After triple-checking with multiple levels in the PSB officer hierarchy in Haikou and confirming that we could in fact do this in Hong Kong, and that we wouldnt be required to travel all the way to Canada to get it done in my sons home country, we made plans to head to the HKSAR. Despite the HK Visa Run being as commonplace as contempt in China expat circles, I had never taken part in one. A bit of research netted me that the usual way of handling visas in Hong Kong was through a visa agency. You could head to the Office of the Commissioner of the Ministry of Foreign Affairs of the Peoples Republic of China in the Hong Kong Special Administrative Region (CMFAPRCHKSAR for short) yourself and save a few bucks, but agencies could take care of it faster than you could even say, Office of the Commissioner of the Ministry of Foreign Affairs of the Peoples Republic of China in the Hong Kong Special Administrative Region.

I e-mailed a few agencies, and the ones that got back to me were a bit unsure about our FU Visa, and seemed to feel sure wed need to head to Canada to get it done. But, with all the confidence that a China PSB officer can instill in me, we headed to Hong Kong regardless. As we had some other stuff to do in Guangzhou, we flew into CAN and then took the train from Guangzhou to Hong Kong. I cant recommend this route enough. I know you can take the bus to the border, and then do the walk-across, but why? With the train you handle all your customs/immigration stuff just as you would with a flight and then you get to sit in a spacious seat with a nice view for the whole ride right deep into the SAR all for ~150RMB.
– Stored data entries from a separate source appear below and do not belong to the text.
Lemma decode_done k f s : decode_loop addr slack d (Z.of_nat limit) (S k) (Z.of_nat limit) f s = Ok (f, s).
Proof. cbn [decode_loop]. by rewrite Z.ltb_irrefl. Qed.

Lemma gather_quad n x r (s : arr) : 0 ≤ x < 2 ^ 24 → drop n d = quad x ++ r → (n + 4 ≤ limit)%nat →
  gather4 addr d (Z.of_nat limit) 4 (Z.of_nat n) 0 0 s = Ok ((Z.of_nat (n + 4), 4, x), s).
Proof.
  intros Hx D Hl. pose proof (quad_value x Hx) as Q. unfold quad in D.
  pose proof (mod_range (x / 2 ^ 18) 6). pose proof (mod_range (x / 2 ^ 12) 6).
  pose proof (mod_range (x / 2 ^ 6) 6). pose proof (mod_range x 6).
  rewrite (gather4_step _ _ _ _ _ _ _ D) by lia. apply drop_next in D as (D & _).
  rewrite (gather4_step _ _ _ _ _ _ _ D) by lia. apply drop_next in D as (D & _).
  rewrite (gather4_step _ _ _ _ _ _ _ D) by lia. apply drop_next in D as (D & _).
  rewrite (gather4_step _ _ _ _ _ _ _ D) by lia. cbn [gather4]. unfold mret, M_ret.
  do 3 f_equal; [f_equal; lia|]. rewrite <-Q at 5. lia.
Qed.

Lemma gather_take m n x r (s : arr) : 0 ≤ x < 2 ^ 24 → (m = 2 ∨ m = 3)%nat → drop n d = take m (quad x) ++ r →
  (limit = n + m)%nat → x mod 2 ^ 6 = 0 → (m = 2%nat → x / 2 ^ 6 mod 2 ^ 6 = 0) →
  ∃ p, gather4 addr d (Z.of_nat limit) 4 (Z.of_nat n) 0 0 s = Ok ((Z.of_nat limit, Z.of_nat m, p), s) ∧
    s32 (Z.shiftl p ((4 - Z.of_nat m) * 6)) = x.
Proof.
  intros Hx Hm D Hl H0 H1. pose proof (quad_value x Hx) as Q.
  pose proof (mod_range (x / 2 ^ 18) 6). pose proof (mod_range (x / 2 ^ 12) 6). pose proof (mod_range (x / 2 ^ 6) 6).
  assert (D' := D). destruct Hm as [-> | ->]; unfold quad in D'; cbn [take app] in D'.
  - rewrite (gather4_step _ _ _ _ _ _ _ D') by lia. apply drop_next in D' as (D' & _).
    rewrite (gather4_step _ _ _ _ _ _ _ D') by lia. replace (S (S n)) with limit by lia. rewrite gather4_end.
    eexists. split; [done|]. rewrite Z.shiftl_mul_pow2, s32_id by lia. specialize (H1 eq_refl). lia.
  - rewrite (gather4_step _ _ _ _ _ _ _ D') by lia. apply drop_next in D' as (D' & _).
    rewrite (gather4_step _ _ _ _ _ _ _ D') by lia. apply drop_next in D' as (D' & _).
    rewrite (gather4_step _ _ _ _ _ _ _ D') by lia. replace (S (S (S n))) with limit by lia. rewrite gather4_end.
    eexists. split; [done|]. rewrite Z.shiftl_mul_pow2, s32_id by lia. lia.
Qed.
I suspect that agencies handling China visas are the only thing in Hong Kong that outnumber 7-11s, and so I wasnt wanting for choice. I decided to go with the slightly pricier CTS, as it is PRC government-run and Id hoped they would be a little bit better at handling our special circumstances. I was happy to find that getting off the train at Hung Hom station, there was a CTS branch waiting for me. My hopes were quickly dashed though when the agent reviewed our documents and informed me that Id need to head to the Chinese embassy in my home country to get it done. She did, however, suggest I head down to the CMFAPRCHKSAR first thing in the morning as a last-ditch effort.

Most of what Id read about the China Commissioners Office indicated that there were long waits in lines, and it was a muddled blah of bureaucracy. In hindsight, some of that may have been visa agency sales pitching. So after a nice night chilling on the awesome Lamma Island with a friend, we headed to the Commissioners Office first thing in the morning. By this point I had pretty much resigned myself that this was an annoying formality and that Id be buying tickets to Canada by noon. Dreading the awkwardness of dealing with Chinese bureaucracy and needless line waiting for not, I had strongly considered just outright skipping the step and grabbing a flight. Im glad ration overruled emotion, and I stuck with it.